EXERCISE INPUT START
(** What a request of another command leaves of a command. *)
Definition rests (id : string) (s s' : Store) : Prop :=
  outbox_row id s' = outbox_row id s ∧ (findReceipt id s' = findReceipt id s ∨ findReceipt id s' = None).
Lemma receipts_rest s s' id (P : CommandReceipt R → Prop) :
  (∀ r, findReceipt id s' = Some r → findReceipt id s = Some r ∨ P r) → (∀ r, ¬ P r) →
  findReceipt id s' = findReceipt id s ∨ findReceipt id s' = None.
Proof.
  intros Hr HP. destruct (findReceipt id s') as [r|]; [|by right]. left. by destruct (Hr r eq_refl) as [|?%HP].
Qed.
Definition logged b (s : Store) (log : list LogEntry) : Bus := b <| bs_store := s |> <| bs_log ::= λ l, l ++ log |>.
Definition quiet f (log : list LogEntry) : Prop := Forall (λ e, entry_of e = fiber_id f ∧ outgoing e = false) log.
Lemma local_logged b s f log id : quiet f log → id ≠ fiber_id f →
  log_of id (bs_log (logged b s log)) = log_of id (bs_log b).
Proof.
  intros Hq Hne. apply log_of_others. eapply Forall_impl; [exact Hq|]. intros e [He _]. congruence.
Qed.
Lemma logged_nil b : logged b (bs_store b) [] = b.
Proof. destruct b. unfold logged. cbn. by rewrite app_nil_r. Qed.
Lemma logged_meanwhile b s id au :
  rests id (bs_store b) s → meanwhile (local id au b) (local id au (logged b s [])).
Proof. intros [Hrow Hrec]. split; cbn; [by rewrite app_nil_r|done|by left]. Qed.
Lemma local_record_eq b s e id au receipt row :
  entry_of e = id → findReceipt id s = receipt → outbox_row id s = row →
  local id au (logged b s [e])
  = record e ((local id au b) <| lc_row := row |> <| lc_receipt := receipt |>).
Proof. intros He <- <-. unfold local, record, logged. cbn -[log_of]. by rewrite log_of_app, (log_of_own _ _ He). Qed.
(** An answer of the outbox to fiber [f] and what it leaves: the next program may rely on
    [Q], and the command is settled if the fiber is lost instead. *)
Definition answered_by {A} f b s log (Q : A → Local → Prop) (r : A) au : Prop :=
  let b' := logged b s log in
  wf s ∧ (∀ id, id ≠ fiber_id f → rests id (bs_store b) s) ∧ quiet f log
  ∧ settled policy (fiber_id f) (local (fiber_id f) au b') ∧ Q r (local (fiber_id f) au b').
Lemma put_answer f e b s r au Q :
  wf (bs_store b) → act_wp policy (fb_command f) (fb_fingerprint f) (PutOutbox e) Q (local (fiber_id f) au b) →
  outbox_answer f (PutOutbox e) (bs_store b) = Some (s, r) →
  answered_by f b s (outbox_log f (PutOutbox e) r) Q r au.
Proof.
  intros Hwf Hw Ho. cbn in Ho. unfold answered_by. cbv zeta.
  destruct Hw as [Hid [Hs Hw]]. destruct (Hw _ (meanwhile_refl _)) as [_ HQ]. cbn in HQ.
  pose proof (put_result e _ Hwf) as Hres. pose proof (put_row e (bs_store b)) as Hrow.
  pose proof (put_receipts e (bs_store b)) as Hrec. pose proof (wf_put e _ Hwf) as Hwf'.
  destruct (putOutbox e (bs_store b)) as [s' res]. cbn in Hres, Hrow, Hrec, Hwf'. injection Ho as <- <-.
  split; [done|]. split.
  { intros id Hne. split; [|left; by apply Hrec]. rewrite Hrow by done. apply decide_False.
    rewrite Hid. by intros [-> _]. }
  rewrite Hid in Hres. rewrite Hres. unfold fiber_id in *.
  destruct (assert_matching _ (outbox_row (cc_commandId (fb_command f)) (bs_store b)) _ _) as [[]|err] eqn:Ha; cbn.
  - rewrite Hid. split; [by repeat constructor|].
    rewrite (local_record_eq _ _ (Log_stored _) _ au (findReceipt (cc_commandId (fb_command f)) (bs_store b)) (Some e)).
    + exact HQ.
    + done.
    + by apply Hrec.
    + rewrite Hrow by done. apply decide_True. by rewrite Hid, Ha.
  - split; [by constructor|].
    assert (Hrest : rests (cc_commandId (fb_command f)) (bs_store b) s').
    { split; [|left; by apply Hrec]. rewrite Hrow by done. apply decide_False. rewrite Hid, Ha. by intros [_ ?]. }
    pose proof (logged_meanwhile b s' _ au Hrest) as Hm. destruct (Hw _ Hm) as [_ HQ'].
    split; [by eapply settled_meanwhile|]. cbn in HQ'. rewrite (proj1 Hrest), Ha in HQ'. exact HQ'.
Qed.
Lemma remove_answer f b s r au Q :
  wf (bs_store b) → act_wp policy (fb_command f) (fb_fingerprint f) RemoveOutbox Q (local (fiber_id f) au b) →
  outbox_answer f RemoveOutbox (bs_store b) = Some (s, r) →
  answered_by f b s (outbox_log f RemoveOutbox r) Q r au.
Proof.
  intros Hwf Hw Ho. cbn in Ho. unfold answered_by. cbv zeta.
  destruct Hw as [Hs Hw].
  pose proof (remove_result (fiber_id f) (fb_fingerprint f) _ Hwf) as Hres.
  pose proof (remove_row (fiber_id f) (fb_fingerprint f) (bs_store b)) as Hrow.
  pose proof (remove_receipts (fiber_id f) (fb_fingerprint f) (bs_store b)) as Hrec.
  pose proof (wf_remove (fiber_id f) (fb_fingerprint f) _ Hwf) as Hwf'. unfold fiber_id in *.
  destruct (removeOutbox _ _ (bs_store b)) as [s' res]. cbn in Hres, Hrow, Hrec, Hwf'. injection Ho as <- <-.
  split; [done|]. split.
  { intros id Hne. split; [|left; by apply Hrec]. rewrite Hrow by done. apply decide_False. by intros [-> _]. }
  split; [by constructor|]. rewrite Hres.
  destruct (assert_matching _ (outbox_row (cc_commandId (fb_command f)) (bs_store b)) _ _) as [[]|err] eqn:Ha; cbn.
  - destruct (Hw _ (meanwhile_refl _)) as [_ HQ]. cbn in HQ. rewrite Ha in HQ. specialize (HQ eq_refl).
    assert (local (cc_commandId (fb_command f)) au (logged b s' []) = (local (cc_commandId (fb_command f)) au b) <| lc_row := None |>) as ->.
    { unfold local. cbn -[log_of]. rewrite app_nil_r, Hrec by done. f_equal.
      rewrite Hrow by done. apply decide_True. by rewrite Ha. }
    exact HQ.
  - assert (Hrest : rests (cc_commandId (fb_command f)) (bs_store b) s').
    { split; [|left; by apply Hrec]. rewrite Hrow by done. apply decide_False. rewrite Ha. by intros [_ ?]. }
    pose proof (logged_meanwhile b s' _ au Hrest) as Hm. destruct (Hw _ Hm) as [HQ' _].
    split; [by eapply settled_meanwhile|]. apply HQ'.
Qed.
Lemma complete_answer f r0 b s r au Q :
  wf (bs_store b) → act_wp policy (fb_command f) (fb_fingerprint f) (CompleteOutbox r0) Q (local (fiber_id f) au b) →
  outbox_answer f (CompleteOutbox r0) (bs_store b) = Some (s, r) →
  answered_by f b s (outbox_log f (CompleteOutbox r0) r) Q r au.
Proof.
  intros Hwf Hw Ho. cbn in Ho. unfold answered_by. cbv zeta.
  destruct Hw as [Hid [Hs Hw]]. unfold fiber_id in *.
  pose proof (complete_rows r0 (bs_store b)) as Hrow. pose proof (complete_success r0 _ Hwf) as Hok.
  pose proof (complete_failure r0 (bs_store b)) as Hfail. pose proof (complete_receipts r0 (bs_store b)) as Hrec.
  pose proof (wf_complete r0 _ Hwf) as Hwf'. rewrite Hid in *.
  destruct (completeOutbox r0 (bs_store b)) as [s' res]. cbn in Hrow, Hok, Hfail, Hrec, Hwf'. injection Ho as <- <-.
  split; [done|]. split.
  { intros id Hne. split.
    - destruct (Hrow id Hwf) as [|[-> _]]; done.
    - eapply receipts_rest; [intros r'; exact (Hrec id r' Hwf)|]. by intros r' (_ & -> & _). }
  destruct res as [[]|err]; cbn.
  - split; [by repeat constructor|]. destruct (Hw _ (meanwhile_refl _)) as (_ & _ & HQ).
    rewrite (local_record_eq _ _ (Log_completed _) _ au (findReceipt (cc_commandId (fb_command f)) s') None);
      [apply HQ|done|done|by apply Hok].
  - split; [by constructor|]. destruct (Hw _ (meanwhile_refl _)) as (Hnone & _ & _). cbn in Hnone.
    assert (Hrest : rests (cc_commandId (fb_command f)) (bs_store b) s').
    { split.
      - destruct (Hrow (cc_commandId (fb_command f)) Hwf) as [|(_ & _ & Hgone)]; [done|].
        destruct (outbox_row (cc_commandId (fb_command f)) (bs_store b)) as [e|] eqn:He; [|done].
        destruct (sl_row _ _ _ Hs e He) as (_ & _ & Hp). rewrite Hfail; auto.
      - eapply receipts_rest; [intros r'; exact (Hrec _ r' Hwf)|]. by intros r' (_ & _ & ?). }
    pose proof (logged_meanwhile b s' _ au Hrest) as Hm. destruct (Hw _ Hm) as (_ & HQ' & _).
    split; [by eapply settled_meanwhile|]. apply HQ'.
Qed.
Lemma outbox_answer_spec f a b s r au Q :
  wf (bs_store b) → act_wp policy (fb_command f) (fb_fingerprint f) a Q (local (fiber_id f) au b) →
  outbox_answer f a (bs_store b) = Some (s, r) →
  answered_by f b s (outbox_log f a r) Q r au.
Proof.
  intros Hwf Hw Ho. assert (Hrests : ∀ id, rests id (bs_store b) (bs_store b)) by (split; auto).
  destruct a; try discriminate Ho; [| |by apply put_answer|by apply remove_answer|by apply complete_answer];
    cbn in Ho; injection Ho as <- <-; unfold answered_by; cbn; rewrite logged_nil; destruct Hw as [Hs Hw];
    destruct (Hw _ (meanwhile_refl _)) as [_ HQ]; split_and!; try done; try by constructor.
  by apply HQ, listed_answers.
Qed.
EXERCISE INPUT END
(DESCRIPTION OF THE TASK) Take the lines above from the first through the one containing "Lemma receipts_rest s" and reproduce them exactly; include nothing else.

(RESPONSE TO THIS EXERCISE)
(** What a request of another command leaves of a command. *)
Definition rests (id : string) (s s' : Store) : Prop :=
  outbox_row id s' = outbox_row id s ∧ (findReceipt id s' = findReceipt id s ∨ findReceipt id s' = None).
Lemma receipts_rest s s' id (P : CommandReceipt R → Prop) :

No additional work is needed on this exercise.